▶ WHAT YOU HAVE TO DO: Your answer needs to include each line of the records in which the string "negb" can be found.

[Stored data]
(* ===== verification/Mangle.v ===== *)
(** Private-name mangling (mangle.rs): the pass over a parsed suite that
    rewrites [__x] inside the body of class [C] to [_C__x]. *)
From Stdlib Require Import ZArith Lia Ascii String.
From stdpp Require Import base tactics list numbers option strings.
From S2P Require Import Prelude PySet Values Errors Compare Operators State Op Syntax.

Fixpoint ends_with (suffix s : string) : bool :=
  String.eqb suffix s || match s with EmptyString => false | String _ s => ends_with suffix s end.

Definition is_private_name (ident : string) : bool := String.prefix "__" ident && negb (ends_with "__" ident).

(** [trim_start_matches('_')]. *)
Fixpoint trim_underscores (s : string) : string :=
  match s with
  | String c s' => if Ascii.eqb c "_" then trim_underscores s' else s
  | EmptyString => EmptyString
  end.

(** The enclosing class names, stripped, innermost last. *)
Abbreviation ClassStack := (list string).

Definition mangle (class_stack : ClassStack) (ident : string) : option string :=
  prefix ← list.last class_stack;
  if bool_decide (prefix = EmptyString) || negb (is_private_name ident) then None
  else Some ("_" ++ prefix ++ ident)%string.

Definition mangle_ident (class_stack : ClassStack) (ident : string) : string :=
  default ident (mangle class_stack ident).

Section Expressions.
Variable class_stack : ClassStack.

(** [fold_expr]: names and attributes are rewritten, every child is visited; the
    names of parameters and of keyword arguments are not touched. *)
Fixpoint fold_expr (e : PyExpr) : PyExpr :=
  let opt (e : option PyExpr) := match e with Some e => Some (fold_expr e) | None => None end in
  let argument (a : Argument) := match a with mkArgument n ann def => mkArgument n (opt ann) (opt def) end in
  let opt_argument (a : option Argument) := match a with Some a => Some (argument a) | None => None end in
  let arguments (a : Arguments) :=
    match a with
    | mkArguments po args ko v k =>
        mkArguments (map argument po) (map argument args) (map argument ko) (opt_argument v) (opt_argument k)
    end in
  let comprehension (g : Comprehension) :=
    match g with mkComprehension t i ifs a => mkComprehension (fold_expr t) (fold_expr i) (map fold_expr ifs) a end in
  match e with
  | EConstant c => EConstant c
  | EName id => EName (mangle_ident class_stack id)
  | EBinOp l op r => EBinOp (fold_expr l) op (fold_expr r)
  | EUnaryOp op e => EUnaryOp op (fold_expr e)
  | ECompare l ops es => ECompare (fold_expr l) ops (map fold_expr es)
  | EBoolOp op es => EBoolOp op (map fold_expr es)
  | EIfExp t b o => EIfExp (fold_expr t) (fold_expr b) (fold_expr o)
  | ENamedExpr t v => ENamedExpr (fold_expr t) (fold_expr v)
  | ETuple es => ETuple (map fold_expr es)
  | EList es => EList (map fold_expr es)
  | ESet es => ESet (map fold_expr es)
  | EDict items => EDict (map (fun kv => (opt (fst kv), fold_expr (snd kv))) items)
  | EStarred e => EStarred (fold_expr e)
  | ELambda a body => ELambda (arguments a) (fold_expr body)
  | EListComp e gens => EListComp (fold_expr e) (map comprehension gens)
  | ESetComp e gens => ESetComp (fold_expr e) (map comprehension gens)
  | EDictComp k v gens => EDictComp (fold_expr k) (fold_expr v) (map comprehension gens)
  | EGeneratorExp e gens => EGeneratorExp (fold_expr e) (map comprehension gens)
  | EAwait e => EAwait (fold_expr e)
  | EYield e => EYield (opt e)
  | EYieldFrom e => EYieldFrom (fold_expr e)
  | ECall f es ks => ECall (fold_expr f) (map fold_expr es) (map (fun k => (fst k, fold_expr (snd k))) ks)
  | EFormattedValue e c spec => EFormattedValue (fold_expr e) c (opt spec)
  | EJoinedStr es => EJoinedStr (map fold_expr es)
  | EAttribute e attr => EAttribute (fold_expr e) (mangle_ident class_stack attr)
  | ESubscript e i => ESubscript (fold_expr e) (fold_expr i)
  | ESlice l u t => ESlice (opt l) (opt u) (opt t)
  end.

Definition fold_opt (e : option PyExpr) : option PyExpr := fold_expr <$> e.
Definition fold_argument (a : Argument) : Argument :=
  match a with mkArgument n ann def => mkArgument n (fold_opt ann) (fold_opt def) end.
Definition fold_arguments (a : Arguments) : Arguments :=
  match a with
  | mkArguments po args ko v k =>
      mkArguments (map fold_argument po) (map fold_argument args) (map fold_argument ko)
        (fold_argument <$> v) (fold_argument <$> k)
  end.
Definition fold_keyword (k : option string * PyExpr) : option string * PyExpr := (k.1, fold_expr k.2).
Definition fold_item (i : WithItem) : WithItem :=
  mkWithItem (fold_expr (context_expr i)) (fold_opt (optional_vars i)).

(** The class of a class pattern is an expression; the names a pattern binds and
    its keywords are not touched. *)
Fixpoint fold_pattern (p : Pattern) : Pattern :=
  match p with
  | PValue e => PValue (fold_expr e)
  | PSingleton c => PSingleton c
  | PAs p n => PAs (match p with Some p => Some (fold_pattern p) | None => None end) n
  | POr ps => POr (map fold_pattern ps)
  | PSequence ps => PSequence (map fold_pattern ps)
  | PMapping ks ps rest => PMapping (map fold_expr ks) (map fold_pattern ps) rest
  | PStar n => PStar n
  | PClass cls ps attrs ks =>
      PClass (mangle_ident class_stack <$> cls) (map fold_pattern ps) attrs (map fold_pattern ks)
  end.
End Expressions.

(** [fold_stmt]: the names of definitions and of [global] and [nonlocal]
    declarations are rewritten; the body of a class is visited in its own
    context, everything else of it in the enclosing one. *)
Fixpoint fold_stmt (st : ClassStack) (s : PyStmt) {struct s} : PyStmt :=
  let block := map (fold_stmt st) in
  let e := fold_expr st in
  let o := fold_opt st in
  let function (d : FunctionNode) :=
    match d with
    | mkFunction name a body decorators returns =>
        mkFunction (mangle_ident st name) (fold_arguments st a) (block body) (map e decorators) (o returns)
    end in
  match s with
  | At start node =>
      At start
        match node with
        | SExpr v => SExpr (e v)
        | SAssign ts v => SAssign (map e ts) (e v)
        | SAugAssign t op v => SAugAssign (e t) op (e v)
        | SAnnAssign t a v => SAnnAssign (e t) (e a) (o v)
        | SIf t b els => SIf (e t) (block b) (block els)
        | SFor t i b els => SFor (e t) (e i) (block b) (block els)
        | SWhile t b els => SWhile (e t) (block b) (block els)
        | SBreak => SBreak
        | SContinue => SContinue
        | SReturn v => SReturn (o v)
        | SRaise v c => SRaise (o v) (o c)
        | SAssert t m => SAssert (e t) (o m)
        | STry star b hs els f =>
            STry star (block b)
              (map (fun h => match h with mkExceptHandler t n hb => mkExceptHandler (o t) n (block hb) end) hs)
              (block els) (block f)
        | SWith items b => SWith (map (fold_item st) items) (block b)
        | SMatch subject cases =>
            SMatch (e subject)
              (map (fun c => match c with mkCase p g b => mkCase (fold_pattern st p) (o g) (block b) end) cases)
        | SFunctionDef d => SFunctionDef (function d)
        | SAsyncFunctionDef d => SAsyncFunctionDef (function d)
        | SClassDef name bases keywords body decorators =>
            SClassDef (mangle_ident st name) (map e bases) (map (fold_keyword st) keywords)
              (map (fold_stmt (st ++ [trim_underscores name])) body) (map e decorators)
        | SDelete ts => SDelete (map e ts)
        | SAsyncFor t i b els => SAsyncFor (e t) (e i) (block b) (block els)
        | SAsyncWith items b => SAsyncWith (map (fold_item st) items) (block b)
        | SImport names => SImport names
        | SImportFrom m names level => SImportFrom m names level
        | SGlobal names => SGlobal (map (mangle_ident st) names)
        | SNonlocal names => SNonlocal (map (mangle_ident st) names)
        | SPass => SPass
        | STypeAlias n v => STypeAlias (e n) (e v)
        end
  end.

Definition mangle_private_names (suite : list PyStmt) : list PyStmt := map (fold_stmt []) suite.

▶ REPLY:
Definition is_private_name (ident : string) : bool := String.prefix "__" ident && negb (ends_with "__" ident).
  if bool_decide (prefix = EmptyString) || negb (is_private_name ident) then None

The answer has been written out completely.